Wir finden zum Beispiel die Werbung auf Fängerdomains mit dem Werbeeintrag „bis zu 59 % sparen. Umgehen Sie den Einzelhandel.“

Anmerkung:
der Screenshot wurde zu einem Zeitpunkt gemacht, als das Netz nicht ganz so abzockeverseucht war, denn üblicherweise finden wir hier bis zu 5 beworbene Abzockvorschaltdomains untereinander.

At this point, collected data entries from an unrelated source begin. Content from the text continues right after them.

(** The digits after an optional base prefix: one underscore may follow the
    prefix, the digits themselves may not start with one.  The text is
    validated first, then its digits are counted against the limit. *)
Definition after_prefix (base : Z) (skip_us : bool) (s : string)
  : literal_result :=
  let s1 :=
    match s with
    | String c r => if skip_us && Ascii.eqb c "_"%char then r else s
    | EmptyString => s
    end in
  match s1 with
  | String c _ =>
      if Ascii.eqb c "_"%char then Invalid
      else
        match digits base 0 0 false s1 with
        | Some (count, z) =>
            if negb (is_binary_base base) && (max_str_digits <? count)
            then TooLong count
            else Value z
        | None => Invalid
        end
  | EmptyString => Invalid
  end.

Definition has_prefix (x : ascii) (s : string) : bool :=
  match s with
  | String c0 (String c1 _) =>
      Ascii.eqb c0 "0"%char && Ascii.eqb (upper_char c1) x
  | _ => false
  end.

Definition drop2 (s : string) : string :=
  match s with
  | String _ (String _ r) => r
  | _ => EmptyString
  end.

(** The unsigned part of a literal. *)
Definition magnitude (base : Z) (s : string) : literal_result :=
  if base =? 0 then
    if has_prefix "X"%char s then after_prefix 16 true (drop2 s)
    else if has_prefix "O"%char s then after_prefix 8 true (drop2 s)
    else if has_prefix "B"%char s then after_prefix 2 true (drop2 s)
    else if startswith "0" s then
      match after_prefix 10 false s with
      | Value 0 => Value 0
      | Value _ => Invalid
      | other => other
      end
    else after_prefix 10 false s
  else if (base =? 16) && has_prefix "X"%char s then after_prefix 16 true (drop2 s)
  else after_prefix base false s.

Definition signed (base : Z) (s : string) : literal_result :=
  match s with
  | String c r =>
      if Ascii.eqb c "+"%char then magnitude base r
      else if Ascii.eqb c "-"%char then
        match magnitude base r with
        | Value z => Value (- z)
        | other => other
        end
      else magnitude base s
  | EmptyString => Invalid
  end.

(** [int(s, base)] for an ASCII string: the value, or the [ValueError]
    CPython raises.  The message of a syntax error shows [repr(s)] cut at
    200 characters.  (CPython also reads the decimal digits of other
    scripts, which are not modelled.) *)
Definition int (base : Z) (s : string) : Z + exn :=
  match signed base (rstrip_by is_c_space (lstrip_by is_c_space s)) with
  | Value z => inl z
  | Invalid =>
      inr (ValueError ("invalid literal for int() with base " +:+ pretty base
                       +:+ ": " +:+ truncate 200 (repr s)))
  | TooLong ndigits =>
      inr (ValueError ("Exceeds the limit (" +:+ pretty max_str_digits
                       +:+ " digits) for integer string conversion: value has "
                       +:+ pretty ndigits
                       +:+ " digits; use sys.set_int_max_str_digits() "
                       +:+ "to increase the limit"))
  end.

(** [str(z)], which is also what [f"{z}"] inserts: the decimal digits, or
    the [ValueError] CPython raises when there are more of them than the
    limit allows. *)
Definition str_limit_error : exn :=
  ValueError ("Exceeds the limit (" +:+ pretty max_str_digits
              +:+ " digits) for integer string conversion; "
              +:+ "use sys.set_int_max_str_digits() "
              +:+ "to increase the limit").

Definition str_int (z : Z) : string + exn :=
  if 10 ^ max_str_digits <=? Z.abs z then inr str_limit_error
  else inl (pretty z).

End Py.

(* ===================================================================== *)
(** * Stage 2: [assembler-stage2.py]                                      *)
(* ===================================================================== *)

Module Stage2.

(** [self.commands] *)
Definition commands : list (string * Z) :=
  [ ("LOAD", 0x01); ("STORE", 0x02); ("ADD", 0x03); ("SUB", 0x04);
    ("MUL", 0x05); ("DIV", 0x06); ("MOD", 0x07); ("JMP", 0x08);
    ("JZ", 0x09); ("JNZ", 0x0a); ("CMP", 0x0b); ("CALL", 0x0c);
    ("RET", 0x0d); ("PUSH", 0x0e); ("POP", 0x0f); ("HALT", 0x10) ].

(** [self.registers] *)
Definition registers : list (string * Z) :=
  [ ("A", 0x00); ("B", 0x01); ("C", 0x02); ("D", 0x03) ].

(** One entry of [self.instructions]. *)
Record Instruction : Type := mkInstruction {
  mnemonic : string;
  opcode : Z;
  operands : list Z;
  line : nat;
  address : Z
}.

(** The assembler object. *)
Record Assembler : Type := mkAssembler {
  instructions : list Instruction;
  labels : gmap string Z;
  errors : list string;
  source_lines : list string
}.

(** [__init__] *)
Definition init : Assembler := mkAssembler [] ∅ [] [].

Definition set_label (k : string) (v : Z) (st : Assembler) : Assembler :=
  mkAssembler (instructions st) (<[k := v]> (labels st)) (errors st)
              (source_lines st).

Definition add_error (msg : string) (st : Assembler) : Assembler :=
  mkAssembler (instructions st) (labels st) (errors st ++ [msg])
              (source_lines st).

Definition add_instruction (i : Instruction) (st : Assembler) : Assembler :=
  mkAssembler (instructions st ++ [i]) (labels st) (errors st)
              (source_lines st).

Definition set_source_lines (ls : list string) (st : Assembler) : Assembler :=
  mkAssembler (instructions st) (labels st) (errors st) ls.

(** [if ';' in line: line = line[:line.index(';')]] *)
Definition strip_comment (l : string) : string :=
  if Py.contains ";"%char l then Py.before ";"%char l else l.

(** The prefix [f"Строка {line_num}: "] of every diagnostic. *)
Definition at_line (line_num : nat) (msg : string) : string :=
  "Строка " +:+ pretty line_num +:+ ": " +:+ msg.

(** The number of bytes pass 1 charges for a recognised command. *)
Definition width (command : string) : Z :=
  if String.eqb command "HALT" || String.eqb command "RET" then 1
  else if Py.mem command ["PUSH"; "POP"] then 2
  else 3.

(** The body of the loop of [_first_pass]: the object and the local
    [address] before the line, and after it. *)
Definition first_pass_line (st : Assembler) (addr : Z) (l : string)
  : Assembler * Z :=
  let l := strip_comment l in
  let l := Py.strip l in
  if Py.is_empty l then (st, addr)
  else if Py.contains ":"%char l then
    let label_name := Py.strip (hd EmptyString (Py.split_on ":"%char l)) in
    (set_label label_name addr st, addr)
  else
    match Py.split l with
    | [] => (st, addr)
    | p0 :: _ =>
        let command := Py.upper p0 in
        match Py.assoc command commands with
        | Some _ => (st, addr + width command)
        | None => (st, addr)
        end
    end.

Fixpoint first_pass_from (st : Assembler) (addr : Z) (lines : list string)
  : Assembler * Z :=
  match lines with
  | [] => (st, addr)
  | l :: rest =>
      let '(st', addr') := first_pass_line st addr l in
      first_pass_from st' addr' rest
  end.

(** [_first_pass]: the object after the pass (the final address is local to
    the method and lost). *)
Definition _first_pass (st : Assembler) (lines : list string) : Assembler :=
  fst (first_pass_from st 0 lines).

(** What the operand parser of one line does. *)
Inductive outcome : Type :=
| Encoded (ops : list Z)     (* control reaches [self.instructions.append] *)
| Rejected (msg : string)    (* [self.errors.append(msg); continue] *)
| Raised (e : Py.exn).       (* an exception leaves the [try] body *)

(** [int(s, 16) if s.startswith('0x') else int(s)] *)
Definition literal (s : string) : Z + Py.exn :=
  if Py.startswith "0x" s then Py.int 16 s else Py.int 10 s.

(** The second operand of LOAD and of the arithmetic commands: a register
    name (any case) stands for its number. *)
Definition reg_or_literal (s : string) : Z + Py.exn :=
  match Py.assoc (Py.upper s) registers with
  | Some i => inl i
  | None => literal s
  end.

(** The [if]/[elif] chain inside the [try] of [_second_pass]. *)
Definition encode (lbls : gmap string Z) (line_num : nat) (command : string)
    (parts : list string) : outcome :=
  if String.eqb command "HALT" || String.eqb command "RET" then
    Encoded []
  else if Py.mem command ["PUSH"; "POP"] then
    match parts with
    | _ :: p1 :: _ =>
        let reg := Py.upper p1 in
        match (if Py.is_empty reg then None else Py.assoc reg registers) with
        | Some i => Encoded [i]
        | None => Rejected (at_line line_num ("Неверный регистр '" +:+ reg +:+ "'"))
        end
    | _ => Rejected (at_line line_num "Неверный регистр 'None'")
    end
  else if Py.mem command ["JMP"; "JZ"; "JNZ"; "CALL"] then
    match parts with
    | _ :: label :: _ =>
        if Py.is_empty label then
          Rejected (at_line line_num ("Не указана метка для " +:+ command))
        else
          match lbls !! label with
          | Some addr => Encoded [addr]
          | None =>
              if Py.isdigit label then
                match Py.int 10 label with
                | inl addr => Encoded [addr]
                | inr e => Raised e
                end
              else
                Rejected (at_line line_num
                            ("Неизвестная метка '" +:+ label +:+ "'"))
          end
    | _ => Rejected (at_line line_num ("Не указана метка для " +:+ command))
    end
  else if String.eqb command "CMP" then
    match parts with
    | _ :: p1 :: p2 :: _ =>
        let reg1 := Py.upper p1 in
        let reg2 := Py.upper p2 in
        match Py.assoc reg1 registers, Py.assoc reg2 registers with
        | Some r1, Some r2 => Encoded [r1; r2]
        | _, _ => Rejected (at_line line_num "Неверные регистры для CMP")
        end
    | _ => Rejected (at_line line_num "CMP требует двух регистров")
    end
  else if Py.mem command ["ADD"; "SUB"; "MUL"; "DIV"; "MOD"] then
    match parts with
    | _ :: p1 :: op2_str :: _ =>
        let reg1 := Py.upper p1 in
        match Py.assoc reg1 registers with
        | None =>
            Rejected (at_line line_num
                        ("Неверный регистр '" +:+ reg1 +:+ "' для " +:+ command))
        | Some r1 =>
            match reg_or_literal op2_str with
            | inr e => Raised e
            | inl op2 =>
                if (0 <=? op2) && (op2 <=? 255) then Encoded [r1; op2]
                else Rejected (at_line line_num
                       ("Операнд вне диапазона [0-255] для " +:+ command))
            end
        end
    | _ => Rejected (at_line line_num (command +:+ " требует двух операндов"))
    end
  else if String.eqb command "LOAD" then
    match parts with
    | _ :: p1 :: value_str :: _ =>
        let reg := Py.upper p1 in
        match Py.assoc reg registers with
        | None =>
            Rejected (at_line line_num ("Неверный регистр '" +:+ reg +:+ "'"))
        | Some r =>
            match reg_or_literal value_str with
            | inr e => Raised e
            | inl value =>
                if (0 <=? value) && (value <=? 255) then Encoded [r; value]
                else Rejected (at_line line_num "Значение вне диапазона [0-255]")
            end
        end
    | _ => Rejected (at_line line_num "LOAD требует двух операндов")
    end
  else if String.eqb command "STORE" then
    match parts with
    | _ :: p1 :: addr_str :: _ =>
        let reg := Py.upper p1 in
        match Py.assoc reg registers with
        | None =>
            Rejected (at_line line_num ("Неверный регистр '" +:+ reg +:+ "'"))
        | Some r =>
            match literal addr_str with
            | inr e => Raised e
            | inl addr =>
                if (0 <=? addr) && (addr <=? 65535) then
                  Encoded [r; Z.land addr 0xFF; Z.land (Z.shiftr addr 8) 0xFF]
                else Rejected (at_line line_num "Адрес вне диапазона")
            end
        end
    | _ => Rejected (at_line line_num "STORE требует двух операндов")
    end
  else Encoded [].

(** The body of the loop of [_second_pass]. *)
Definition second_pass_line (st : Assembler) (addr : Z) (line_num : nat)
    (l : string) : Assembler * Z :=
  let l := strip_comment l in
  let l := Py.strip l in
  if Py.is_empty l then (st, addr)
  else if Py.contains ":"%char l then (st, addr)
  else
    let l := strip_comment l in
    let l := Py.replace ","%char " "%char l in
    let l := Py.strip l in
    match Py.split l with
    | [] => (st, addr)
    | (p0 :: _) as parts =>
        let command := Py.upper p0 in
        match Py.assoc command commands with
        | None =>
            (add_error (at_line line_num
                          ("Неизвестная команда '" +:+ command +:+ "'")) st,
             addr)
        | Some opc =>
            match encode (labels st) line_num command parts with
            | Encoded ops =>
                (add_instruction
                   (mkInstruction command opc ops line_num addr) st,
                 addr + 1 + Z.of_nat (length ops))
            | Rejected msg => (add_error msg st, addr)
            | Raised e =>
                (add_error (at_line line_num
                              ("Ошибка парсинга: " +:+ Py.exn_text e)) st,
                 addr)
            end
        end
    end.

In der Erwartung eine Webseite gefunden zu haben, über die eine Spülmaschine bis zu 59 % günstiger ist, weil die Einzelhandelsspanne eingespart wird, erfolgt der Klick auf den Eintrag und führt zu der beworbenen Vorschaltdomain mein-haushaltgeraete1.com

Kein Impressum, keine Preisangabe, kein Hinweis auf eine Kostenpflicht, statt dessen wird die Erwartung noch mehr sparen zu können durch die Prozentangaben bis zu 80 % sogar noch erhöht.

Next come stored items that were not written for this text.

(** How many calls of such a sequence run [get_Nmats]: those that
    find [self.Nmats == None] on entry. *)
Fixpoint get_Nmats_runs (self : FeStat) (calls : list (R * Mat * bool)) : nat :=
  match calls with
  | [] => 0
  | (f0, gw_skyloc, brave) :: calls' =>
      (match Nmats self with None => 1 | Some _ => 0 end
       + get_Nmats_runs (snd (compute_Fe self f0 gw_skyloc brave)) calls')%nat
  end.

End FeStat.

Arguments mkPTA {Params}.
Arguments mkFeStat {Params}.
Arguments pta {Params}.
Arguments psrs {Params}.
Arguments params {Params}.
Arguments Nmats {Params}.
Arguments get_TNT {Params}.
Arguments get_phiinv {Params}.
Arguments get_ndiag {Params}.
Arguments get_basis {Params}.
Arguments init {Params}.
Arguments set_Nmats {Params}.
Arguments get_Nmats {Params}.
Arguments ensure_Nmats {Params}.
Arguments zipped {Params}.
Arguments per_pulsar {Params}.
Arguments compute_Fe_body {Params}.
Arguments compute_Fe {Params}.
Arguments scale_residuals {Params}.
Arguments run_calls {Params}.
Arguments cache_history {Params}.
Arguments get_Nmats_runs {Params}.

(** ** Notions that the statements use *)

(** [M.T == M] *)
Definition symmetric (M : Mat) : Prop := transpose M = M.

(** [x^T M x] *)
Definition quad_form (M : Mat) (x : Vec) : R := dot x (mat_vec M x).

Definition pos_def (M : Mat) : Prop :=
  forall x, length x = nrows M -> x <> zeros (nrows M) -> 0 < quad_form M x.

(** [Sinv] is the inverse of the [k] by [k] array [Sigma]. *)
Definition is_inverse (k : nat) (Sigma Sinv : Mat) : Prop :=
  has_shape Sinv k k /\ mat_mat Sinv Sigma = eye k.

Welcher Euphemismus hinter dieser Masche steckt, wird dadurch ersichtlich, dass es nicht etwa heißt „weiter“ oder „Registrieren“, sondern „JETZT SPAREN!“

Wer glaubt, jetzt nach dem 3. Klick so etwas, wie eine hinreichende Preisauszeichnung nicht etwa für die gesuchte Spülmaschine sondern nur für die Webseitennutzung zu sehen zu bekommen, der irrt gewaltig, denn er landet wieder nur auf einer Vorschaltseite:

Wein für 1 €, bis zu 80 % sparen, ein durgestrichener Preis von 299 mit dem jetzt gültigen Preis von 149,95 € sind Reizwörter und optische Leckerbissen für Sparfüchse. Aber bei dieser Seite zu vermuten, dass allein die Nutzung der Seite etwas kosten soll, ist wohl nur für die Abzocker selbst nachvollziehbar. Also werden die potentiellen Opfer auch nicht bei der Änderung von „JETZT SPAREN“ zu „JETZT REGISTRIEREN“ argwöhnisch und klicken darauf:

Die Erwartungshaltung ist ja die, etwas sparen zu können. Hier nach dem 4. Klick erscheint dann das erste Mal der zarte Hinweis darauf, dass der ganz Spass für 2 Jahre insgesamt EUR 192 kosten soll. Aber es kommt noch besser, denn dass er sich registrieren soll, ist dem vermeintlichen Kunden ja inzwischen bewusst, weshalb er immer noch ohne Argwohn die Registrierungsform ausfüllt und siehe da, es passiert etwas:

Und was genau ist passiert, als das echte Opfer die Registrierungsform zum Ende hin ausgefüllt hat? Richtig, der ach so zarte Preishinweis ist beim Scrollen nach oben hin entschwunden, weshalb das echte Opfer immer noch ohne Argwohn den Knopf „JETZT ANMELDEN“ klickt und somit in der Kostenfalle hockt. Wir können uns nicht vorstellen, dass nur ein einziges Urteil pro Abzocke ergangen wäre, hätte ein „echtes Opfer“ diesen Vorgang vorgetragen.